With Circular 1E of January 26, 2009 (Cir. 1 of Jan 26, 2009.pdf) Italy’s tax administration explained that taxpayers must provide a clear evidence of the specific economic interest of a transaction, in order to deduct the costs, losses or expenses arising from transactions with foreign enterprises domiciled in tax haven ("black-listed") jurisdictions. 

Tax Code article 110 provided that "no deductions are allowed for costs and other negative items of income deriving from transactions entered into between a resident enterprise and enterprises with their fiscal domicile in countries or territories not belonging to the European Union, having a privileged tax regime. They are deemed to be privileged the tax regimes of those countries and territories identified with a decree of the Ministry of the Economy and finance to be published on the Official Gazette, in consideration of their level of taxation significantly lower than the level of taxation applied in Italy, or of a lack of exchange of information, or other equivalent criteria".

With the budget law for 2008, the above provisions have been amended and now the non-deductibility rule applies to transactions entered into with enterprises domiciled in countries that are not included in a list of approved countries ("white list"), selected primarily on the basis of the lack of exchange of information with Italy. The "white-list" has still to be approved by the Ministry of Finance.

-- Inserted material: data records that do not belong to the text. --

(* ===== verification/Services.v ===== *)
(** The smaller service probes: NTP readvar ([service_ntp.go]), CHAOS names
    ([service_dns_udp.go]), Telnet ([service_telnet.go]), PostgreSQL
    ([service_postgres.go]), Redis ([service_redis.go]) and Memcached
    ([service_memcached.go]).  Over UDP a read of the connection is a datagram. *)

From Stdlib Require Import ZArith List String Ascii Strings.Byte Lia Bool.
From stdpp Require Import base list strings gmap.
From S2P Require Import Prelude Bytes GoStrings Text Decimal Stream Wire Bufio Result Service.
Open Scope Z_scope.

Definition crlf : bytes := [x0d; x0a].
(** [strings.TrimRight] of line ends *)
Definition trimEOL (s : string) : string := trimRightFunc (fun c => (code c =? 13) || (code c =? 10)) s.

(** The pairs whose key is known, under the name it is reported by: a [switch] over the
    keys with an assignment in each case. *)
Definition renamed {A} (key : A -> option string) (l : list (A * string)) : list (string * string) :=
  omap (fun f => match key (fst f) with Some k => Some (k, snd f) | None => None end) l.

(** ** NTP *)

Definition readvar : bytes := [x16; x02; x00; x01; x00; x00; x00; x00; x00; x00; x00; x00].

(** [strings.Trim] of quotation marks *)
Definition isQuote (c : ascii) : bool := code c =? 34.
Definition Unquote (s : string) : string := trimRightFunc isQuote (trimLeftFunc isQuote s).

(** A pair of the text, as its key and its value *)
Definition ntpPair (pair : string) : option (string * string) :=
  let pair := TrimSpace pair in
  if String.eqb pair "" then None
  else let '(k, v, ok) := Cut pair "=" in if ok then Some (TrimSpace k, TrimSpace (Unquote v)) else None.

Definition ntpKeys : list string :=
  ["version"; "system"; "processor"; "stratum"; "precision"; "refid"; "leap"; "rootdelay"; "rootdisp"; "tc"; "mintc"]%string.

(** The variables of the text that are kept *)
Definition ntpVariables (body : string) : list (string * string) :=
  List.filter (fun kv => existsb (String.eqb (fst kv)) ntpKeys) (omap ntpPair (Split body ",")).

Definition ntpInfo (body : string) : serviceInfo :=
  let extra := assigns (ntpVariables body) in
  {| Product := "NTP"; Version := get extra "version"; Banner := TrimSpace body; Extra := Some extra |}.

Section Probes.
Context {C : Type} `{Wire C}.

Definition probeNTP (dial : string -> option C) (addr : string) : outcome serviceInfo :=
  let empty := productInfo "" in
  match dial addr with
  | None => Ret empty
  | Some conn =>
      match write readvar conn with
      | inr _ => Ret empty
      | inl conn =>
          let '(buf, err, _) := recv 4096 conn in
          match err with
          | Some _ => Ret empty
          | None =>
              if blen buf <? 12 then Ret empty
              else
                b0 <~ index buf 0 ;; b1 <~ index buf 1 ;;
                if negb (beq b0 x16) || negb (Z.land (bval b1) 0x1f =? 2) then Ret empty
                else
                  b10 <~ index buf 10 ;; b11 <~ index buf 11 ;;
                  let count := be16 b10 b11 in
                  let count := if blen buf <? 12 + count then blen buf - 12 else count in
                  body <~ slice buf 12 (12 + count) ;;
                  Ret (ntpInfo (toString body))
          end
      end
  end.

The non-deduction rule applies also to costs for professional services performed by firms organized in low-tax jurisdictions.  

Deduction is allowed if costs, losses or expenses are separately stated on the tax return and either of two requirements are met: the foreign enterprise primarily carries out a real commercial activity (active trade or business) in its country of domicile, or the transactions fulfills a real economic interest (economic substance) and has been actually executed. The burden of proof is upon the taxpayer, who can apply for an advance ruling that certifies the applicability of either exemption.

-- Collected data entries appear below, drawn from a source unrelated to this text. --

(* ===== verification/Dane.v ===== *)
(** DANE: [dane.go], which compares the TLSA records of a service with the certificates
    it shows.  SHA-512 (FIPS 180-4) is executable, as SHA-256 in [Digest]. *)

From Stdlib Require Import ZArith List String Ascii Strings.Byte Lia Bool.
From stdpp Require Import base list strings.
From S2P Require Import Prelude Bytes GoStrings Digest.
Open Scope Z_scope.

(** ** SHA-512 *)

Module Sha512.
Definition add64 (a b : Z) : Z := u64 (a + b).
Definition not64 (a : Z) : Z := Z.lxor a 18446744073709551615.
Definition rotr64 (n a : Z) : Z := Z.lor (Z.shiftr a n) (u64 (Z.shiftl a (64 - n))).

(** The constants: 64 fractional bits of the cube and square roots of the first 80 and
    8 primes. *)
Definition primes : list Z := Eval vm_compute in
  List.filter (fun n => forallb (fun d => negb (n mod Z.of_nat d =? 0)) (seq 2 (Z.to_nat (Z.sqrt n) - 1)))
    (map Z.of_nat (seq 2 408)).
Definition root (k n : Z) : Z :=
  fold_left (fun r i => let r' := r + 2 ^ Z.of_nat i in if r' ^ k <=? n then r' else r) (rev (seq 0 70)) 0.
Definition K : list Z := Eval vm_compute in map (fun p => u64 (root 3 (p * 2 ^ 192))) primes.
Definition H0 : list Z := Eval vm_compute in map (fun p => u64 (root 2 (p * 2 ^ 128))) (take 8 primes).

Definition sig0 x := Z.lxor (Z.lxor (rotr64 1 x) (rotr64 8 x)) (Z.shiftr x 7).
Definition sig1 x := Z.lxor (Z.lxor (rotr64 19 x) (rotr64 61 x)) (Z.shiftr x 6).
Definition Sig0 x := Z.lxor (Z.lxor (rotr64 28 x) (rotr64 34 x)) (rotr64 39 x).
Definition Sig1 x := Z.lxor (Z.lxor (rotr64 14 x) (rotr64 18 x)) (rotr64 41 x).

Fixpoint schedule (n : nat) (w : list Z) : list Z :=
  match n with
  | O => w
  | S n' =>
      let at_ i := nth i w 0 in
      schedule n' (u64 (sig1 (at_ 1%nat) + at_ 6%nat + sig0 (at_ 14%nat) + at_ 15%nat) :: w)
  end.

Definition round (st : list Z) (kw : Z * Z) : list Z :=
  match st with
  | [a; b; c; d; e; f; g; h] =>
      let t1 := u64 (h + Sig1 e + Z.lxor (Z.land e f) (Z.land (not64 e) g) + fst kw + snd kw) in
      let t2 := u64 (Sig0 a + Z.lxor (Z.lxor (Z.land a b) (Z.land a c)) (Z.land b c)) in
      [add64 t1 t2; a; b; c; add64 d t1; e; f; g]
  | _ => st
  end.

Definition compress (st : list Z) (block : bytes) : list Z :=
  let w := rev (schedule 64 (rev (map beWord (chunks 16 8 block)))) in
  zip_with add64 st (foldl round st (combine K w)).

Definition padMsg (m : bytes) : bytes :=
  let l := blen m in m ++ [x80] ++ repeat x00 (Z.to_nat ((111 - l) mod 128)) ++ beBytes 16 (8 * l).

Definition sum (m : bytes) : bytes :=
  let p := padMsg m in
  flat_map (beBytes 8) (foldl compress H0 (chunks (S (length p / 128)) 128 p)).
End Sha512.

(** [sha512.Sum512(m)] *)
Definition sha512 : bytes -> bytes := Sha512.sum.

Example sha512_abc : hexEncode (sha512 (ofString "abc")) =
  ("ddaf35a193617abacc417349ae20413112e6fa4e89a97ea20a9eeee64b55d39a"
   +:+ "2192992a274fc1a836ba3c23a3feebbd454d4423643ce80e2a9ac94fa54ca49f")%string.
Proof. vm_compute. reflexivity. Qed.

(** ** TLSA *)

(** A certificate, as far as it is compared. *)
Record certificate := { Raw : bytes; RawSubjectPublicKeyInfo : bytes }.

(** A record of the miekg/dns package. *)
Record tlsa := { tUsage : Z; tSelector : Z; tMatchingType : Z; tCertificate : string }.

Record tlsaRecord := {
  Usage : Z; Selector : Z; MatchingType : Z; Cert : string;
  UsageStr : string; SelectorStr : string; MatchingStr : string; Matched : bool }.

Record daneResult := {
  QueryName : string; drRecords : list tlsaRecord; AnyMatched : bool; DNSSECRequired : bool; Issues : list string }.

Definition tlsaUsageName (u : Z) : string :=
  if u =? 0 then "PKIX-TA (CA constraint)"
  else if u =? 1 then "PKIX-EE (service-cert constraint)"
  else if u =? 2 then "DANE-TA (trust-anchor assertion)"
  else if u =? 3 then "DANE-EE (domain-issued cert)"
  else ("Usage " +:+ fmtD u)%string.

Definition tlsaSelectorName (s : Z) : string :=
  if s =? 0 then "full cert" else if s =? 1 then "SPKI" else ("Selector " +:+ fmtD s)%string.

Definition tlsaMatchingName (m : Z) : string :=
  if m =? 0 then "exact" else if m =? 1 then "SHA-256" else if m =? 2 then "SHA-512"
  else ("MatchingType " +:+ fmtD m)%string.

(** The two switches of the loop: the data a record selects, and its hexadecimal
    form; [None] is [continue]. *)
Definition selected (t : tlsa) (c : certificate) : option bytes :=
  if tSelector t =? 0 then Some (Raw c) else if tSelector t =? 1 then Some (RawSubjectPublicKeyInfo c) else None.
Definition matching (t : tlsa) (data : bytes) : option string :=
  if tMatchingType t =? 0 then Some (ToLower (hexEncode data))
  else if tMatchingType t =? 1 then Some (ToLower (hexEncode (sha256 data)))
  else if tMatchingType t =? 2 then Some (ToLower (hexEncode (sha512 data)))
  else None.

(** [for _, c := range candidates]: a nil certificate is dereferenced where a field of it
    is read. *)
Fixpoint matchesAny (t : tlsa) (candidates : list (option certificate)) : outcome bool :=
  match candidates with
  | [] => Ret false
  | c :: candidates =>
      if (tSelector t =? 0) || (tSelector t =? 1) then
        match c with
        | None => Panic
        | Some c =>
            match selected t c with
            | None => matchesAny t candidates
            | Some data =>
                match matching t data with
                | None => matchesAny t candidates
                | Some matchHex => if String.eqb matchHex (ToLower (tCertificate t)) then Ret true else matchesAny t candidates
                end
            end
        end
      else matchesAny t candidates
  end.

Definition tlsaMatchesChain (t : tlsa) (leaf : option certificate) (chain : list (option certificate)) : outcome bool :=
  let candidates := if (tUsage t =? 0) || (tUsage t =? 2) then chain else [leaf] in
  matchesAny t candidates.

(** The turn of a record. *)
Definition daneTurn (leaf : option certificate) (chain : list (option certificate)) (res : daneResult) (t : tlsa) : outcome daneResult :=
  m <~ tlsaMatchesChain t leaf chain ;;
  let entry := {| Usage := tUsage t; Selector := tSelector t; MatchingType := tMatchingType t; Cert := ToLower (tCertificate t);
                  UsageStr := tlsaUsageName (tUsage t); SelectorStr := tlsaSelectorName (tSelector t);
                  MatchingStr := tlsaMatchingName (tMatchingType t); Matched := m |} in
  Ret {| QueryName := QueryName res; drRecords := drRecords res ++ [entry]; AnyMatched := AnyMatched res || m;
         DNSSECRequired := DNSSECRequired res; Issues := Issues res |}.

Fixpoint daneTurns (leaf : option certificate) (chain : list (option certificate)) (rrs : list (option tlsa)) (res : daneResult) : outcome daneResult :=
  match rrs with
  | [] => Ret res
  | None :: rrs => daneTurns leaf chain rrs res
  | Some t :: rrs => res <~ daneTurn leaf chain res t ;; daneTurns leaf chain rrs res
  end.

(** The answer to the question for TLSA at a name: [None] for a record of another type. *)
Definition probeDANE (query : string -> list (option tlsa) + string) (host : string) (port : Z)
    (leaf : option certificate) (chain : list (option certificate)) : outcome (option daneResult) :=
  let qname := ("_" +:+ fmtD port +:+ "._tcp." +:+ TrimSuffix host ".")%string in
  match query qname with
  | inr _ | inl [] => Ret None
  | inl rrs =>
      res <~ daneTurns leaf chain rrs {| QueryName := qname; drRecords := []; AnyMatched := false; DNSSECRequired := true; Issues := [] |} ;;
      Ret (Some (if negb (AnyMatched res)
                 then {| QueryName := QueryName res; drRecords := drRecords res; AnyMatched := AnyMatched res;
                         DNSSECRequired := DNSSECRequired res;
                         Issues := Issues res ++ ["TLSA published but no record matches the presented cert"%string] |}
                 else res))
  end.

(** ** Which record matches which certificate *)


(** The certificates that the code holds against a record: any one of the chain for the
    usages 0 and 2, the leaf for every other number. *)
Definition scope (t : tlsa) (leaf : certificate) (chain : list certificate) : list certificate :=
  if (tUsage t =? 0) || (tUsage t =? 2) then chain else [leaf].

Definition assocb (t : tlsa) (c : certificate) : bool :=
  match selected t c with
  | Some data => match matching t data with Some hex => String.eqb hex (ToLower (tCertificate t)) | None => false end
  | None => false
  end.











(** A record of an undefined usage, and one for an authority, match the leaf itself. *)
Example lenient_ex (c : certificate) : Raw c = [x2a] ->
  forall u, In u [0; 2; 4; 255] -> existsb (assocb {| tUsage := u; tSelector := 0; tMatchingType := 0; tCertificate := "2A" |}) (scope {| tUsage := u; tSelector := 0; tMatchingType := 0; tCertificate := "2A" |} c [c]) = true.
Proof. intros Hc u [<-|[<-|[<-|[<-|[]]]]]; unfold assocb, selected, matching, scope; cbn; by rewrite Hc. Qed.

(** An answer of other records alone, as of an alias without TLSA records, is reported as
    TLSA records none of which matches. *)
Lemma probeDANE_no_tlsa query host port leaf chain n :
  query ("_" +:+ fmtD port +:+ "._tcp." +:+ TrimSuffix host ".")%string = inl (repeat None (S n)) ->
  exists res, probeDANE query host port leaf chain = Ret (Some res) /\ drRecords res = []
    /\ Issues res = ["TLSA published but no record matches the presented cert"%string].
Proof.
  intros Hq. unfold probeDANE. cbv zeta. rewrite Hq. cbn [repeat daneTurns].
  assert (Hr : forall n res, daneTurns leaf chain (repeat None n) res = Ret res) by (induction n0; intros; cbn; [done|apply IHn0]).
  rewrite Hr. cbn. by eexists.
Qed.

Module DaneWitnesses.
End DaneWitnesses.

The real commercial activity exception requires that the foreign enterprises uses an adequate organization (office, staff) for its trade or business in its country or organization.

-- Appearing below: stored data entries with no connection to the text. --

(* ===== verification/Nameservers.v ===== *)
(** The probes of a zone's name servers and of public resolvers: [dns_lame.go],
    [dns_propagation.go], [dns_glue.go], [dns_axfr.go], [dns_chaos.go], [dns_ecs.go],
    [dns_cookies.go] and [dns_ede.go].  The exchange with a
    server is a parameter; the goroutines of a probe write to entries of their own, so
    that their results are those of a map.  [itoa] of a count is its decimal text
    ([Decimal]). *)

From Stdlib Require Import ZArith List String Ascii Strings.Byte Lia Bool Permutation.
From stdpp Require Import base list strings gmap.
From S2P Require Import Prelude Bytes GoStrings Text Digest Result Dns.
Open Scope Z_scope.

(** The records of the miekg/dns package that these probes read, with the names of those
    whose owner they read. *)
Inductive nsRR :=
| NsA (name ip : string)
| NsAAAA (name ip : string)
| NsNS (name target : string)
| NsSOA (serial : Z)
| NsTXT (txt : list string)
| NsOther.

Record nsMsg := { nRcode : Z; nAuthoritative : bool; nAnswer : list nsRR; nNs : list nsRR; nExtra : list nsRR }.

Definition TypeNS : Z := 2.
Definition TypeSOA : Z := 6.

(** [if !strings.Contains(addr, ":") { addr += ":53" }] *)
Definition withPort53 (addr : string) : string := if hasChar ":" addr then addr else (addr +:+ ":53")%string.

Definition foldName (s : string) : string := ToLower (TrimSuffix s ".").

(** ** Lame delegations *)

Record lameNSResult := { lNS : string; Reachable : bool; lAuthoritative : bool; SOASerial : Z; IsLame : bool; lReason : string }.

(** The serial of the first SOA record, 0 without one. *)
Definition firstSerial (rrs : list nsRR) : Z :=
  match flat_map (fun r => match r with NsSOA s => [s] | _ => [] end) rrs with s :: _ => s | [] => 0 end.

Definition probeOneLameNS (ask : string -> string -> Z -> nsMsg + string) (zone nsHost : string) : lameNSResult :=
  match ask (withPort53 nsHost) (Fqdn zone) TypeSOA with
  | inr _ => {| lNS := nsHost; Reachable := false; lAuthoritative := false; SOASerial := 0; IsLame := false; lReason := "" |}
  | inl resp =>
      let serial := firstSerial (nAnswer resp) in
      let serial := if serial =? 0 then firstSerial (nNs resp) else serial in
      {| lNS := nsHost; Reachable := true; lAuthoritative := nAuthoritative resp; SOASerial := serial; IsLame := false; lReason := "" |}
  end.

(** [counts[r.SOASerial]++] *)
Fixpoint bump (counts : list (Z * Z)) (s : Z) : list (Z * Z) :=
  match counts with
  | [] => [(s, 1)]
  | (t, c) :: counts => if t =? s then (t, c + 1) :: counts else (t, c) :: bump counts s
  end.

Definition serialCounts (results : list lameNSResult) : list (Z * Z) :=
  foldl (fun counts r => if lAuthoritative r && (0 <? SOASerial r) then bump counts (SOASerial r) else counts) [] results.

(** [for s, c := range counts]: over the entries as the map visits them; the state is
    [consensus] and [maxCount]. *)
Definition consensusTurn (st : Z * Z) (e : Z * Z) : Z * Z :=
  let '(consensus, maxCount) := st in let '(s, c) := e in if maxCount <? c then (s, c) else st.
Definition consensusOf (order : list (Z * Z)) : Z := fst (foldl consensusTurn (0, 0) order).

Definition flagLame (consensus : Z) (r : lameNSResult) : lameNSResult :=
  let lame reason := {| lNS := lNS r; Reachable := Reachable r; lAuthoritative := lAuthoritative r; SOASerial := SOASerial r;
                        IsLame := true; lReason := reason |} in
  if negb (Reachable r) then lame "unreachable"%string
  else if negb (lAuthoritative r) then lame "AA bit not set"%string
  else if SOASerial r =? 0 then lame "no SOA"%string
  else if negb (consensus =? 0) && negb (SOASerial r =? consensus)
  then lame ("SOA serial mismatch (" +:+ fmtD (SOASerial r) +:+ " vs consensus " +:+ fmtD consensus +:+ ")")%string
  else r.

(** [visit] is the order of the range over the counts. *)
Definition checkLameDelegation (ask : string -> string -> Z -> nsMsg + string) (visit : list (Z * Z) -> list (Z * Z))
    (zone : string) (nameservers : list string) : list lameNSResult :=
  let results := map (probeOneLameNS ask zone) (take 8 nameservers) in
  map (flagLame (consensusOf (visit (serialCounts results)))) results.

Definition lameDelegationHeadline (results : list lameNSResult) : string :=
  let lame := blen (List.filter IsLame results) in
  if lame =? 0 then "" else ("lame delegation: " +:+ fmtD lame +:+ " NS")%string.

(** ** Propagation *)

Record propagationResult := {
  Resolver : string; pAddr : string; pIPs : list string; Hash : string; OK : bool; RCode : string; pError : string; MS : Z }.
Record propagationVerdict := {
  Verdict : string; ConsistentBuckets : Z; ResolversAnswered : Z; ResolversTotal : Z; pResults : list propagationResult }.

Definition publicResolvers : list (string * string) :=
  [("Cloudflare", "1.1.1.1:53"); ("Cloudflare-2", "1.0.0.1:53"); ("Google", "8.8.8.8:53"); ("Google-2", "8.8.4.4:53");
   ("Quad9", "9.9.9.9:53"); ("Quad9-ECS", "9.9.9.11:53"); ("OpenDNS", "208.67.222.222:53"); ("AdGuard", "94.140.14.14:53");
   ("AdGuard-2", "94.140.15.15:53"); ("NextDNS", "45.90.28.0:53"); ("CleanBrowsing", "185.228.168.9:53");
   ("Mullvad", "194.242.2.2:53"); ("Yandex", "77.88.8.8:53")]%string.

Definition addressesOf (rrs : list nsRR) : list string := flat_map (fun r => match r with NsA _ ip => [ip] | _ => [] end) rrs.

(** [took]: the milliseconds of the exchange; [rcodeToString] is [dns.RcodeToString]. *)
Definition queryOneResolver (ask : string -> string -> Z -> nsMsg + string) (rcodeToString : Z -> string) (took : string -> Z)
    (host : string) (r : string * string) : propagationResult :=
  let '(name, addr) := r in
  let out ips hash ok rcode err := {| Resolver := name; pAddr := addr; pIPs := ips; Hash := hash; OK := ok; RCode := rcode;
                                      pError := err; MS := took addr |} in
  match ask addr (Fqdn host) TypeA with
  | inr e => out [] ""%string false ""%string (tidyErr e)
  | inl resp =>
      if negb (nRcode resp =? 0) then out [] ""%string false (rcodeToString (nRcode resp)) ""%string
      else
        let ips := sortStrings (addressesOf (nAnswer resp)) in
        let hash := match ips with [] => ""%string | _ => hexEncode (take 8 (sha256 (ofString (Join ips ",")))) end in
        out ips hash true (rcodeToString (nRcode resp)) ""%string
  end.

(** The distinct keys of a map that counts. *)
Definition distinct (l : list string) : list string := foldl (fun seen x => if existsb (String.eqb x) seen then seen else seen ++ [x]) [] l.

With circular 1E, the tax administration clarified that the real economic interest exemption requires a specific evidence of the fact that the particular transaction actually and directly serves the economic interest and purposes of the resident enterprises and is directly related to the enterprise’s trade or business.

Proof of general economic substance based on a general connection between a transaction and the enterprise’s business, as reflected and confirmed in information, data and experience generally applicable to enterprises in the same line of business is no longer allowed, and ruling n. 127 of June 6, 2003 is revoked.